I am writing this on Dec. 22—the winter solstice—the shortest, darkest day of the year. After attending a virtual funeral, I open this bottle of Barolo and pour a glass. I inhale what should be its complex nose of dark fruit and spice, but there is nothing.
When I sip, I can tell it is red wine from what I feel in my mouth—the lively acid, the heat of the alcohol and the tannins that attach to my gums. But it is sadly incomplete, like watching a music video without the music. Or receiving a “virtual hug” in lieu of the real thing.
In a year that has already been a rollercoaster ride for Italy, we have to make it through yet another steep plunge before we reach the end. Last spring, the country was the hit hardest by COVID-19 and imposed the first lockdowns in Europe. After a summer respite, Italy became a center of the second wave, enforcing color-coded regional lockdowns and mandatory mask wearing (though smokers seem to get a free pass). I remember that, some days in June, the entire Veneto region where I live had about three cases a day for 5 million people. By mid-December, that grew to more than 3,000 a day. Eventually, I became one of them.
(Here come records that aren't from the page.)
(** * Reindeer maze solver (day 16): a shallow embedding of [16/main.cpp]

    The program loads a rectangular maze from a text file, runs a
    best-first search from the start tile to the end tile where a step
    costs 1 when it continues the current facing and 1001 otherwise,
    marks the parent chain of the end tile, and renders the grid.

    Conventions of the embedding:
    - C++ [int] values are modelled as [Z]; signed overflow is undefined
      behaviour in C++, and the costs of a maze with N tiles are at most
      1001 * N (lemma [search_g_bound]), so no wrap-around is modelled.
    - indices into the flat tile array ([start_idx], [p_idx], entries of
      the priority queue) are [nat]; the sentinel [-1] of [start_idx] and
      [end_idx] is [None].
    - [dir_e] is an [unsigned char]; it is modelled by its numeric value
      so that the masking in [tile_to_char] and the bit-or of the path
      walk can be written with [Z.lxor], [Z.land] and [Z.lor].
    - [std::priority_queue] is modelled by what it does to its vector:
      [push_back] and [std::push_heap], [front], [std::pop_heap] and
      [pop_back], the two heap functions as the standard library of GCC
      writes them ([bits/stl_heap.h]).
    - the stopwatch reading, the readability of the input file and the
      fate of the write to the output file are inputs of the model;
      [maze_t::unload] only frees the array and is not modelled. *)

From Stdlib Require Import ZArith String Ascii List Lia ZifyNat Bool DecimalString.
From stdpp Require Import base tactics option list.

Local Open Scope string_scope.
Local Open Scope list_scope.
Local Open Scope Z_scope.

(** ** Data model *)

Inductive tile_e := t_invalid | t_empty | t_wall | t_start | t_end.

Definition tile_e_eqb (a b : tile_e) : bool :=
  match a, b with
  | t_invalid, t_invalid | t_empty, t_empty | t_wall, t_wall
  | t_start, t_start | t_end, t_end => true
  | _, _ => false
  end.

(** [enum struct dir_e : u8 { n, s, e, w, none, path = 0xF0 }] *)
Definition dir_n : Z := 0.
Definition dir_s : Z := 1.
Definition dir_e : Z := 2.
Definition dir_w : Z := 3.
Definition dir_none : Z := 4.
Definition dir_path : Z := 240.

Record ivec2 := mk_ivec2 { vx : Z; vy : Z }.

Definition ivec2_add (a b : ivec2) : ivec2 := mk_ivec2 (vx a + vx b) (vy a + vy b).
Definition ivec2_sub (a b : ivec2) : ivec2 := mk_ivec2 (vx a - vx b) (vy a - vy b).

(** [state_t::moves], indexed by the numeric value of a direction. *)
Definition moves (d : Z) : ivec2 :=
  if d =? 0 then mk_ivec2 0 (-1)
  else if d =? 1 then mk_ivec2 0 1
  else if d =? 2 then mk_ivec2 1 0
  else mk_ivec2 (-1) 0.

Record state_t := mk_state { dir : Z; g_cost : Z; h_cost : Z; p_idx : nat }.

Definition f_cost (s : state_t) : Z := g_cost s + h_cost s.

(** [state_t::operator>] *)
Definition state_gt (s o : state_t) : bool :=
  if f_cost s =? f_cost o then h_cost o <? h_cost s
  else f_cost o <? f_cost s.

Definition state_reset : state_t := mk_state dir_none 0 0 0.

Record tile_t := mk_tile { type : tile_e; pos : ivec2; state : state_t }.

Record maze_t := mk_maze {
  m_size : ivec2;
  m_map : list tile_t;
  solve_time : Z;
  search_count : Z;
  path_cost : Z
}.

(** [maze_t::idx] *)
Definition idx (sz : ivec2) (x y : Z) : nat := Z.to_nat (y * vx sz + x).

(** ** Characters and tiles *)

Definition char_to_tile (c : ascii) : tile_e :=
  if Ascii.eqb c "." then t_empty
  else if Ascii.eqb c "#" then t_wall
  else if Ascii.eqb c "S" then t_start
  else if Ascii.eqb c "E" then t_end
  else t_invalid.

Definition tile_to_char (t : tile_t) : ascii :=
  let masked_dir := Z.lxor (dir (state t)) dir_path in
  let is_path := 0 <? Z.land (dir (state t)) dir_path in
  if is_path && negb (tile_e_eqb (type t) t_start) && negb (tile_e_eqb (type t) t_end)
  then
    if masked_dir =? dir_n then "^"%char
    else if masked_dir =? dir_s then "v"%char
    else if masked_dir =? dir_e then ">"%char
    else if masked_dir =? dir_w then "<"%char
    else "?"%char
  else
    match type t with
    | t_empty => "."%char
    | t_wall => "#"%char
    | t_start => "S"%char
    | t_end => "E"%char
    | t_invalid => "?"%char
    end.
This holiday week and New Year's, all Italians are required to stay close to home with only limited travel. “People are going mad even without a positive test,” one friend laments via text message. “The pharmacies are selling tons of tranquilizers.”
Hopefully, I will be stuck just a few more days in my COVID cave. From here, the days will get longer. We are told there is light at the end of this tunnel. Even here in the dark, there still seems to be a lot worth toasting.